Copy every line of the material below word for word.

▶ Information given:
——
Lemma demote_evictable M a e tier : minv M → entry_at a M = Some e → evictable tier e M = true → 0 ≤ tier < 6 →
  anx_memplane_demote None (Some a) tier M = Ret (ANX_OK, upd_entry a (λ e, e <| tier_mask ::= clear (ANX_TIER_BIT tier) |>) M).
Proof.
  intros Hi He Hev Ht. unfold anx_memplane_demote, controller. change (bool_decide (is_Some None)) with false. cbn iota. rewrite He.
  unfold registered. rewrite (lookup_registered _ _ _ Hi He), bool_decide_eq_true_2 by done.
  replace (tier_ok tier) with true by (unfold tier_ok, ANX_MEM_TIER_COUNT; lia). cbn [negb orb].
  unfold evictable in Hev. apply negb_true_iff, orb_false_elim in Hev as [[H1 H2]%orb_false_elim H3]. rewrite H3, andb_false_r, H2. done.
Qed.

(** The candidates that may be evicted from the tier. *)
Definition evictable_candidate (tier : Z) (l : list anx_uuid) (M : mstate) (a : Z) (e : anx_mem_entry) : Prop :=
  me_oid e ∈ l ∧ entry_at a M = Some e ∧ evictable tier e M = true.

(** Eviction takes the right victim and nothing else.  For a pool of 1 to 32
    candidates and a cache tier, [anx_memplane_evict] succeeds exactly when the
    candidates are distinct, all known, and one of them is in the tier,
    unprotected and not needed by a workflow.  It then takes the one with the
    highest score (ties go to the smaller id) out of that tier and reports it;
    no other entry, tier or account changes.  Otherwise nothing changes. *)
Theorem evict_exact M0 M candidates count tier : mem_boot M0 → mreach M0 M → 0 < count ≤ ANX_MEM_EVICTION_CANDIDATES_MAX →
  tier ∈ [ANX_MEM_L0; ANX_MEM_L1; ANX_MEM_L3] →
  let l := firstn (Z.to_nat count) candidates in
  ∃ r v M', anx_memplane_evict None (Some candidates) count tier true M = Ret (r, v, M') ∧
    (r = ANX_OK ↔ NoDup l ∧ (∀ oid, oid ∈ l → is_Some (anx_memplane_lookup oid M)) ∧ ∃ a e, evictable_candidate tier l M a e) ∧
    (r ≠ ANX_OK → v = None ∧ M' = M) ∧
    (r = ANX_OK → ∃ a e, evictable_candidate tier l M a e ∧ v = Some (me_oid e) ∧
       (∀ b x, evictable_candidate tier l M b x → evicts_before e x) ∧
       M' = upd_entry a (λ e, e <| tier_mask ::= clear (ANX_TIER_BIT tier) |>) M).
Proof.
  intros H0 Hr Hc Ht l. pose proof (mreach_inv _ _ H0 Hr) as Hi. unfold anx_memplane_evict. change (bool_decide (is_Some None)) with false.
  cbn iota beta. fold l. unfold ANX_MEM_EVICTION_CANDIDATES_MAX in *. rewrite !elem_of_cons, elem_of_nil in Ht.
  assert (0 ≤ tier < 6) as Htr by (unfold ANX_MEM_L0, ANX_MEM_L1, ANX_MEM_L3 in *; lia).
  replace (_ || _) with false by (unfold ANX_MEM_L0, ANX_MEM_L1, ANX_MEM_L3 in *; lia).
  pose proof (evict_pool_spec M [] l) as Hp. destruct (evict_pool [] l M) as [r|pool].
  { destruct Hp as [Hr0 Hn]. exists r, None, M. split_and!; [done| |done|done]. split; [done|]. intros (H1 & H2 & _). exfalso. apply Hn.
    split_and!; [done|set_solver|done]. }
  destruct Hp as (Hnd & _ & Hf).
  assert (∀ oid, oid ∈ l → is_Some (anx_memplane_lookup oid M)) as Hk.
  { intros oid (i & Hx)%list_elem_of_lookup_1. destruct (Forall2_lookup_l _ _ _ _ _ Hf Hx) as (a & _ & Ha). by rewrite Ha. }
  assert (∀ b x, entry_at b M = Some x → b ∈ pool ↔ me_oid x ∈ l) as Hpool.
  { intros b x Hx. pose proof (lookup_registered _ _ _ Hi Hx) as Hl. split.
    - intros (i & Hb)%list_elem_of_lookup_1. destruct (Forall2_lookup_r _ _ _ _ _ Hf Hb) as (oid & Hoid & Ha).
      destruct (lookup_entry _ _ _ Hi Ha) as (y & Hy & <-). simplify_eq. by eapply list_elem_of_lookup_2.
    - intros (i & Hb)%list_elem_of_lookup_1. destruct (Forall2_lookup_l _ _ _ _ _ Hf Hb) as (a & Ha & Hla). simplify_eq. by eapply list_elem_of_lookup_2. }
  pose proof (evict_fold tier M pool) as Hb. destruct (foldl (evict_pick tier M) None pool) as [[[a oid] score]|]; cbn in Hb.
  - destruct Hb as (e & Hin & He & <- & _ & Hev & Hall). rewrite (demote_evictable _ _ e) by done. cbn [obind]. eexists _, _, _. split; [done|].
    assert (evictable_candidate tier l M a e) as Hcand by (split_and!; [by apply (Hpool a)|done|done]).
    split_and!; [split; [intros _; split_and!; eauto|done]|done|]. intros _. exists a, e. split_and!; [done|done| |done].
    intros b x (H1 & H2 & H3). eapply Hall; [by apply (Hpool b x)|done|done].
  - eexists _, _, _. split; [done|]. split_and!; [split; [done|]|done|done]. intros (_ & _ & a & e & H1 & H2 & H3). rewrite (Hb a e) in H3; [done|by apply (Hpool a e)|done].
Qed.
——
▶ Answer box:
Lemma demote_evictable M a e tier : minv M → entry_at a M = Some e → evictable tier e M = true → 0 ≤ tier < 6 →
  anx_memplane_demote None (Some a) tier M = Ret (ANX_OK, upd_entry a (λ e, e <| tier_mask ::= clear (ANX_TIER_BIT tier) |>) M).
Proof.
  intros Hi He Hev Ht. unfold anx_memplane_demote, controller. change (bool_decide (is_Some None)) with false. cbn iota. rewrite He.
  unfold registered. rewrite (lookup_registered _ _ _ Hi He), bool_decide_eq_true_2 by done.
  replace (tier_ok tier) with true by (unfold tier_ok, ANX_MEM_TIER_COUNT; lia). cbn [negb orb].
  unfold evictable in Hev. apply negb_true_iff, orb_false_elim in Hev as [[H1 H2]%orb_false_elim H3]. rewrite H3, andb_false_r, H2. done.
Qed.

(** The candidates that may be evicted from the tier. *)
Definition evictable_candidate (tier : Z) (l : list anx_uuid) (M : mstate) (a : Z) (e : anx_mem_entry) : Prop :=
  me_oid e ∈ l ∧ entry_at a M = Some e ∧ evictable tier e M = true.

(** Eviction takes the right victim and nothing else.  For a pool of 1 to 32
    candidates and a cache tier, [anx_memplane_evict] succeeds exactly when the
    candidates are distinct, all known, and one of them is in the tier,
    unprotected and not needed by a workflow.  It then takes the one with the
    highest score (ties go to the smaller id) out of that tier and reports it;
    no other entry, tier or account changes.  Otherwise nothing changes. *)
Theorem evict_exact M0 M candidates count tier : mem_boot M0 → mreach M0 M → 0 < count ≤ ANX_MEM_EVICTION_CANDIDATES_MAX →
  tier ∈ [ANX_MEM_L0; ANX_MEM_L1; ANX_MEM_L3] →
  let l := firstn (Z.to_nat count) candidates in
  ∃ r v M', anx_memplane_evict None (Some candidates) count tier true M = Ret (r, v, M') ∧
    (r = ANX_OK ↔ NoDup l ∧ (∀ oid, oid ∈ l → is_Some (anx_memplane_lookup oid M)) ∧ ∃ a e, evictable_candidate tier l M a e) ∧
    (r ≠ ANX_OK → v = None ∧ M' = M) ∧
    (r = ANX_OK → ∃ a e, evictable_candidate tier l M a e ∧ v = Some (me_oid e) ∧
       (∀ b x, evictable_candidate tier l M b x → evicts_before e x) ∧
       M' = upd_entry a (λ e, e <| tier_mask ::= clear (ANX_TIER_BIT tier) |>) M).
Proof.
  intros H0 Hr Hc Ht l. pose proof (mreach_inv _ _ H0 Hr) as Hi. unfold anx_memplane_evict. change (bool_decide (is_Some None)) with false.
  cbn iota beta. fold l. unfold ANX_MEM_EVICTION_CANDIDATES_MAX in *. rewrite !elem_of_cons, elem_of_nil in Ht.
  assert (0 ≤ tier < 6) as Htr by (unfold ANX_MEM_L0, ANX_MEM_L1, ANX_MEM_L3 in *; lia).
  replace (_ || _) with false by (unfold ANX_MEM_L0, ANX_MEM_L1, ANX_MEM_L3 in *; lia).
  pose proof (evict_pool_spec M [] l) as Hp. destruct (evict_pool [] l M) as [r|pool].
  { destruct Hp as [Hr0 Hn]. exists r, None, M. split_and!; [done| |done|done]. split; [done|]. intros (H1 & H2 & _). exfalso. apply Hn.
    split_and!; [done|set_solver|done]. }
  destruct Hp as (Hnd & _ & Hf).
  assert (∀ oid, oid ∈ l → is_Some (anx_memplane_lookup oid M)) as Hk.
  { intros oid (i & Hx)%list_elem_of_lookup_1. destruct (Forall2_lookup_l _ _ _ _ _ Hf Hx) as (a & _ & Ha). by rewrite Ha. }
  assert (∀ b x, entry_at b M = Some x → b ∈ pool ↔ me_oid x ∈ l) as Hpool.
  { intros b x Hx. pose proof (lookup_registered _ _ _ Hi Hx) as Hl. split.
    - intros (i & Hb)%list_elem_of_lookup_1. destruct (Forall2_lookup_r _ _ _ _ _ Hf Hb) as (oid & Hoid & Ha).
      destruct (lookup_entry _ _ _ Hi Ha) as (y & Hy & <-). simplify_eq. by eapply list_elem_of_lookup_2.
    - intros (i & Hb)%list_elem_of_lookup_1. destruct (Forall2_lookup_l _ _ _ _ _ Hf Hb) as (a & Ha & Hla). simplify_eq. by eapply list_elem_of_lookup_2. }
  pose proof (evict_fold tier M pool) as Hb. destruct (foldl (evict_pick tier M) None pool) as [[[a oid] score]|]; cbn in Hb.
  - destruct Hb as (e & Hin & He & <- & _ & Hev & Hall). rewrite (demote_evictable _ _ e) by done. cbn [obind]. eexists _, _, _. split; [done|].
    assert (evictable_candidate tier l M a e) as Hcand by (split_and!; [by apply (Hpool a)|done|done]).
    split_and!; [split; [intros _; split_and!; eauto|done]|done|]. intros _. exists a, e. split_and!; [done|done| |done].
    intros b x (H1 & H2 & H3). eapply Hall; [by apply (Hpool b x)|done|done].
  - eexists _, _, _. split; [done|]. split_and!; [split; [done|]|done|done]. intros (_ & _ & a & e & H1 & H2 & H3). rewrite (Hb a e) in H3; [done|by apply (Hpool a e)|done].
Qed.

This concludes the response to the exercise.